## Items from a dataset
(** X12: how Create ends before the parser.  Without the unix library it
    returns [E_NOTIMPL] and touches nothing, not even the stream, be it
    null.  With the unix library and a null stream it does not return: it
    stops at [IStream_Stat] with no call made.  With a stream that is not
    null: if the stream cannot be sized it returns [E_FAIL] without
    allocating; if the buffer cannot be allocated it returns
    [E_OUTOFMEMORY] without reading; if the read fails it frees the buffer
    and returns [E_FAIL].  In none of these runs is the Unix side called,
    and none stores an object. *)
Theorem d2d_svg_document_create_early_failures (w : world) (sizeof_d2d_svg_document : Z)
    (context_factory stream : ptr) (viewport : float * float) (s : process) :
  let create :=
    d2d_svg_document_create w sizeof_d2d_svg_document context_factory stream viewport s in
  (w_unixlib_handle w = 0 -> create = Returned (E_NOTIMPL, None) s [])
  /\ (w_unixlib_handle w <> 0 -> stream = NULL -> create = Fault [])
  /\ (w_unixlib_handle w <> 0 -> stream <> NULL -> w_IStream_Stat w stream = None ->
      create = Returned (E_FAIL, None) s [Ev_IStream_Stat stream])
  /\ (forall cbSize,
        w_unixlib_handle w <> 0 -> stream <> NULL ->
        w_IStream_Stat w stream = Some cbSize ->
        w_HeapAlloc w false cbSize = NULL ->
        create = Returned (E_OUTOFMEMORY, None) s
                   [Ev_IStream_Stat stream; Ev_HeapAlloc false cbSize NULL])
  /\ (forall cbSize,
        w_unixlib_handle w <> 0 -> stream <> NULL ->
        w_IStream_Stat w stream = Some cbSize ->
        w_HeapAlloc w false cbSize <> NULL ->
        w_IStream_Read w stream (w_HeapAlloc w false cbSize) (wrap32 cbSize) = None ->
        create = Returned (E_FAIL, None)
                   (without_document (w_HeapAlloc w false cbSize) s)
                   [Ev_IStream_Stat stream;
                    Ev_HeapAlloc false cbSize (w_HeapAlloc w false cbSize);
                    Ev_IStream_Read stream (w_HeapAlloc w false cbSize) (wrap32 cbSize);
                    Ev_HeapFree (w_HeapAlloc w false cbSize)]).
Proof.
  cbv zeta. destruct s as [g os]. repeat apply conj.
  - intros Hu. step_pe. now rewrite Hu.
  - intros Hu ->. apply Z.eqb_neq in Hu. step_pe. now rewrite Hu.
  - intros Hu Hs Hstat. apply Z.eqb_neq in Hu. apply is_null_false in Hs.
    step_pe. now rewrite Hu, Hs, Hstat.
  - intros cbSize Hu Hs Hstat Hbuf. apply Z.eqb_neq in Hu. apply is_null_false in Hs.
    step_pe. rewrite Hu, Hs, Hstat. step_pe. now rewrite Hbuf.
  - intros cbSize Hu Hs Hstat Hbuf Hread. apply Z.eqb_neq in Hu.
    apply is_null_false in Hs, Hbuf.
    step_pe. rewrite Hu, Hs, Hstat. step_pe. rewrite Hbuf. step_pe. now rewrite Hread.
Qed.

## Task goal
The full set of entries above should be given again exactly.

## Written answer
(** X12: how Create ends before the parser.  Without the unix library it
    returns [E_NOTIMPL] and touches nothing, not even the stream, be it
    null.  With the unix library and a null stream it does not return: it
    stops at [IStream_Stat] with no call made.  With a stream that is not
    null: if the stream cannot be sized it returns [E_FAIL] without
    allocating; if the buffer cannot be allocated it returns
    [E_OUTOFMEMORY] without reading; if the read fails it frees the buffer
    and returns [E_FAIL].  In none of these runs is the Unix side called,
    and none stores an object. *)
Theorem d2d_svg_document_create_early_failures (w : world) (sizeof_d2d_svg_document : Z)
    (context_factory stream : ptr) (viewport : float * float) (s : process) :
  let create :=
    d2d_svg_document_create w sizeof_d2d_svg_document context_factory stream viewport s in
  (w_unixlib_handle w = 0 -> create = Returned (E_NOTIMPL, None) s [])
  /\ (w_unixlib_handle w <> 0 -> stream = NULL -> create = Fault [])
  /\ (w_unixlib_handle w <> 0 -> stream <> NULL -> w_IStream_Stat w stream = None ->
      create = Returned (E_FAIL, None) s [Ev_IStream_Stat stream])
  /\ (forall cbSize,
        w_unixlib_handle w <> 0 -> stream <> NULL ->
        w_IStream_Stat w stream = Some cbSize ->
        w_HeapAlloc w false cbSize = NULL ->
        create = Returned (E_OUTOFMEMORY, None) s
                   [Ev_IStream_Stat stream; Ev_HeapAlloc false cbSize NULL])
  /\ (forall cbSize,
        w_unixlib_handle w <> 0 -> stream <> NULL ->
        w_IStream_Stat w stream = Some cbSize ->
        w_HeapAlloc w false cbSize <> NULL ->
        w_IStream_Read w stream (w_HeapAlloc w false cbSize) (wrap32 cbSize) = None ->
        create = Returned (E_FAIL, None)
                   (without_document (w_HeapAlloc w false cbSize) s)
                   [Ev_IStream_Stat stream;
                    Ev_HeapAlloc false cbSize (w_HeapAlloc w false cbSize);
                    Ev_IStream_Read stream (w_HeapAlloc w false cbSize) (wrap32 cbSize);
                    Ev_HeapFree (w_HeapAlloc w false cbSize)]).
Proof.
  cbv zeta. destruct s as [g os]. repeat apply conj.
  - intros Hu. step_pe. now rewrite Hu.
  - intros Hu ->. apply Z.eqb_neq in Hu. step_pe. now rewrite Hu.
  - intros Hu Hs Hstat. apply Z.eqb_neq in Hu. apply is_null_false in Hs.
    step_pe. now rewrite Hu, Hs, Hstat.
  - intros cbSize Hu Hs Hstat Hbuf. apply Z.eqb_neq in Hu. apply is_null_false in Hs.
    step_pe. rewrite Hu, Hs, Hstat. step_pe. now rewrite Hbuf.
  - intros cbSize Hu Hs Hstat Hbuf Hread. apply Z.eqb_neq in Hu.
    apply is_null_false in Hs, Hbuf.
    step_pe. rewrite Hu, Hs, Hstat. step_pe. rewrite Hbuf. step_pe. now rewrite Hread.
Qed.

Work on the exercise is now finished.